Indian Abortion Laws During COVID-19 and Changes to Adopt thereafter

Artwork by Kirstie Bones for

Right to abortion is recognized in the Indian constitution under Right to Privacy and personal liberty under Right to life.[1] Hence, India, even though does not have ideal reproductive laws, has an ideal spirit of liberalization inculcated in its Constitution.

On March 25, India imposed a nationwide lockdown due to the COVID-19 pandemic. And on April 14, The Ministry of Health and Family Welfare (MoHF&W) released a list of services ensuring provisions of essential services during COVID-19 pandemic.[2] Safe abortions, even though made it to the list of essential services, have not been easily accessible.

The entire country is under an ever-extending lockdown and movement is restricted on all fronts. A person in need of an abortion is not a patient and doesn’t have a prescription to show to the authorities as a reason for travelling.[3] Public transport services are not available. It’s almost impossible for the poor and unprivileged to make the journey to the clinical facilities. There are also various restrains on visits to health clinics for abortion and other family panning methods due to paranoia and fear of contracting the infection.

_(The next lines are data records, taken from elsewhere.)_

Lemma with_abbreviation_single (db : Database) (c : Country) :
  consistent db -> In c (countries db) ->
  with_abbreviation (abbreviation c) db = [c].
Proof.
  intros [_ [_ [Ha _]]]. unfold with_abbreviation.
  induction (countries db) as [| r rows IH]; simpl; [contradiction |].
  inversion Ha as [| ? ? Hfresh Ha']; subst. intros [-> | Hin].
  - rewrite String.eqb_refl. f_equal.
    assert (H : forall x, In x rows ->
                  (abbreviation x =? abbreviation c)%string = false).
    { intros x Hx. apply string_eqb_false. intros E. apply Hfresh.
      rewrite <- E. apply in_map. exact Hx. }
    clear -H. induction rows as [| x rows IHr]; simpl; [reflexivity |].
    rewrite (H x (or_introl eq_refl)). apply IHr.
    intros y Hy. apply H. right. exact Hy.
  - destruct (abbreviation r =? abbreviation c)%string eqn:E.
    + apply string_eqb_true in E. exfalso. apply Hfresh. rewrite E.
      apply in_map. exact Hin.
    + apply IH; assumption.
Qed.

Lemma upsertCountry_consistent (db db' : Database) (data : CreateCountryDto)
  (r : Settled CountryOutputDto) :
  consistent db -> upsertCountry sanitizeCountry data db = (db', r) ->
  consistent db'.
Proof.
  intros Hc. run_service.
  destruct (prisma_country_upsert _ _ _ db) as [d [c | e]] eqn:U;
    intros H; inversion H; subst;
    apply (upsert_consistent _ _ _ _ _ _ Hc U).
Qed.

(** A Country that already holds the fields of [data] is found and
    written over with the same values: nothing changes. *)
Lemma upsertCountry_same_row (db : Database) (c : Country)
  (data : CreateCountryDto) :
  consistent db -> In c (countries db) ->
  abbreviation c = dto_abbreviation data ->
  name c = dto_name data -> details c = dto_details data ->
  upsertCountry sanitizeCountry data db = (db, Fulfilled (sanitizeCountry c)).
Proof.
  intros Hc Hin Ea En Ed.
  rewrite (upsertCountry_updates db c data Hc Hin Ea).
  assert (Hfree : name_free data db = true).
  { pose proof (taken_others_name_free db c data Hc Hin Ea) as T.
    rewrite <- En, <- Ea in T.
    rewrite (others_keep_clear db c Hc Hin) in T.
    destruct (name_free data db); [reflexivity | discriminate T]. }
  rewrite Hfree.
  assert (Hsame : apply_update (update_of_create data) c = c).
  { destruct c; simpl in *; subst; reflexivity. }
  rewrite Hsame. destruct Hc as [Hid _].
  rewrite (replace_row_same c (countries db) Hid Hin).
  destruct db; reflexivity.
Qed.
(** * Loan-application field extraction: the asynchronous orchestrator

    A shallow embedding of [extraction.py] and [extraction_class_type.py].

    The Python code is asynchronous, talks to a language-model service and
    writes files.  Here every coroutine is a computation in a state-and-
    exception monad [M]; the state holds a chronological trace of the
    externally visible effects (model requests, prints, calls of the
    document collaborators) and the file system.  The collaborators that
    are not part of the repository (the JSON codec of the Python standard
    library, the model client, the PDF-to-image conversion, the document
    parser, the prompt builders) are the fields of an environment [Env].
    The two model operations may answer differently at every call: they
    receive the trace of everything that happened before. *)

From stdpp Require Import gmap strings list fin_maps pretty.
From Stdlib Require Import ZArith Ascii.

Local Open Scope string_scope.

(** ** Python values *)

(** [ExtractionClass] of [extraction_class_type.py]: a pydantic model with
    twenty-two required [str] fields. *)
Record ExtractionClass := mkExtractionClass {
  fullName : string;
  address : string;
  loanType : string;
  loanAmount : string;
  emiComfort : string;
  monthlyObligations : string;
  incomeSource : string;
  salaryAmount : string;
  designationEmployer : string;
  otherIncomeSources : string;
  businessRevenue : string;
  businessProfit : string;
  businessSalary : string;
  atPropertyLocation : string;
  propertyAddress : string;
  propertyType : string;
  propertyStructure : string;
  propertyUsage : string;
  landArea : string;
  marketValue : string;
  existingLoan : string;
  existingLoanEmi : string
}.

(** The field names, in declaration order. *)
Definition ExtractionClass_fields : list string :=
  [ "fullName"; "address"; "loanType"; "loanAmount"; "emiComfort";
    "monthlyObligations"; "incomeSource"; "salaryAmount";
    "designationEmployer"; "otherIncomeSources"; "businessRevenue";
    "businessProfit"; "businessSalary"; "atPropertyLocation";
    "propertyAddress"; "propertyType"; "propertyStructure";
    "propertyUsage"; "landArea"; "marketValue"; "existingLoan";
    "existingLoanEmi" ].

(** The fields of an instance with their values (pydantic's view of the
    instance as a mapping). *)
Definition model_fields (e : ExtractionClass) : list (string * string) :=
  [ ("fullName", fullName e); ("address", address e);
    ("loanType", loanType e); ("loanAmount", loanAmount e);
    ("emiComfort", emiComfort e);
    ("monthlyObligations", monthlyObligations e);
    ("incomeSource", incomeSource e); ("salaryAmount", salaryAmount e);
    ("designationEmployer", designationEmployer e);
    ("otherIncomeSources", otherIncomeSources e);
    ("businessRevenue", businessRevenue e);
    ("businessProfit", businessProfit e);
    ("businessSalary", businessSalary e);
    ("atPropertyLocation", atPropertyLocation e);
    ("propertyAddress", propertyAddress e);
    ("propertyType", propertyType e);
    ("propertyStructure", propertyStructure e);
    ("propertyUsage", propertyUsage e); ("landArea", landArea e);
    ("marketValue", marketValue e); ("existingLoan", existingLoan e);
    ("existingLoanEmi", existingLoanEmi e) ].

(** The three pydantic classes handed to [generate_prompt_template]. *)
Inductive SchemaClass :=
  | ExtractionClassT
  | AIAgentClassT
  | OutputExampleClassT.

(** The Python values that flow through the orchestrator: what
    [json.loads] can build, an [ExtractionClass] instance, and any other
    object (named by its class). *)
#[warnings="-register-all"]
Inductive pyval :=
  | PNone
  | PBool (b : bool)
  | PInt (z : Z)
  | PStr (s : string)
  | PList (l : list pyval)
  | PDict (d : list (string * pyval))
  | PModel (e : ExtractionClass)
  | PObject (cls : string).

(** Python truth value, as tested by [if response and ...]. *)
Definition truthy (v : pyval) : bool :=
  match v with
  | PNone => false
  | PBool b => b
  | PInt z => negb (z =? 0)%Z
  | PStr s => negb (String.eqb s "")
  | PList l => negb (bool_decide (l = []))
  | PDict d => match d with [] => false | _ => true end
  | PModel _ => true
  | PObject _ => true
  end.

(** [isinstance(v, ExtractionClass)]. *)
Definition isinstance_ExtractionClass (v : pyval) : bool :=
  match v with
  | PModel _ => true
  | _ => false
  end.

(** The keys of a value seen as a record: the keys of a dict, the field
    names of a model instance; other values have none. *)
Definition record_keys (v : pyval) : option (list string) :=
  match v with
  | PDict d => Some (d.*1)
  | PModel e => Some ((model_fields e).*1)
  | _ => None
  end.

(** A record that conforms to the [ExtractionClass] schema: exactly the
    twenty-two field names, each bound to a string. *)
Definition conforms (v : pyval) : bool :=
  match v with
  | PModel _ => true
  | PDict d =>
      bool_decide (d.*1 = ExtractionClass_fields)
      && forallb (fun kv => match kv.2 with PStr _ => true | _ => false end) d
  | _ => false
  end.

(** ** Exceptions, effects and the monad *)

Inductive exn :=
  | ValueError (msg : string)
  | JSONDecodeError
  | TypeError
  | OSError
  | ServiceError (msg : string).

Inductive outcome (A : Type) :=
  | Ok (a : A)
  | Raise (e : exn).
Arguments Ok {A} a.
Arguments Raise {A} e.

(** The content block of a page: an image as a data URL or a text. *)
Inductive content :=
  | InputImage (image_url : string)
  | InputText (text : string).

(** One request to the extraction model ([client.responses.create]). *)
Record request := mkRequest {
  req_prompt : string;
  req_page_number : nat;
  req_content : content
}.

Inductive event :=
  | EvCreate (r : request)
  | EvParse (raw : string)
  | EvPrint (page_number : nat)
  | EvBase64 (path : string)
  | EvLandingParse (paths : list string)
  | EvWrite (path : string) (text : string).

Record state := mkState {
  trace : list event;
  files : gmap string string
}.

Definition M (A : Type) : Type := state -> outcome A * state.

Definition ret {A} (a : A) : M A := fun s => (Ok a, s).

Definition raise {A} (e : exn) : M A := fun s => (Raise e, s).

Definition bind {A B} (m : M A) (k : A -> M B) : M B :=
  fun s =>
    match m s with
    | (Ok a, s') => k a s'
    | (Raise e, s') => (Raise e, s')
    end.

Notation "'do' x <- m ; k" := (bind m (fun x => k))
  (at level 10, x name, m at level 100, k at level 200).
Notation "m ;;; k" := (bind m (fun _ => k))
  (at level 100, k at level 200, right associativity).

(** Record an effect in the trace. *)
Definition emit (ev : event) : M unit :=
  fun s => (Ok tt, mkState (trace s ++ [ev]) (files s)).

(** Lift the answer of a pure collaborator. *)
Definition lift {A} (o : outcome A) : M A := fun s => (o, s).

(** Call a collaborator whose answer depends on what happened so far.  The
    call is recorded whether it returns or raises. *)
Definition call {A} (ev : event) (f : list event -> outcome A) : M A :=
  fun s => (f (trace s), mkState (trace s ++ [ev]) (files s)).

(** The model calls recorded in a trace. *)
Definition is_model_call (ev : event) : bool :=
  match ev with
  | EvCreate _ | EvParse _ => true
  | _ => false
  end.

Definition model_calls (s : state) : list event :=
  filter (fun ev => is_model_call ev = true) (trace s).

(** The file writes recorded in a trace. *)
Definition write_of (ev : event) : option (string * string) :=
  match ev with
  | EvWrite p t => Some (p, t)
  | _ => None
  end.

Definition writes (s : state) : list (string * string) :=
  omap write_of (trace s).

(** ** [asyncio.gather]

    The event loop runs the tasks one after the other in an order of its
    own; a schedule is a list of picks, each choosing one of the tasks
    still pending (modulo their number, so that every list of numbers is a
    schedule).  A task runs to completion once picked: the tasks share
    nothing but the model client and the rate limiter, whose answers may
    depend on the order through the trace.  The first exception raised is
    the outcome of [gather] (called without [return_exceptions]); what the
    tasks still pending do afterwards is not observed by the caller and is
    left out.  Otherwise the results are read by position. *)

Section Gather.

Context {A : Type}.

If this is also somehow overcome, the health facilities are stretching their limits. Most of the government hospitals and some private ones have either been completely dedicated to COVID-19 cases or have a significant amount of beds dedicated for it. There has been a decline in operations being performed all around the country. Recently, the United Nations Population Fund (UNFPA) had stated that the emergency response to the pandemic translates to the possibility of sexual and reproductive health services being diverted to deal with the outbreak, contributing to an increase in the number of unsafe abortions and the need for contraception.[4]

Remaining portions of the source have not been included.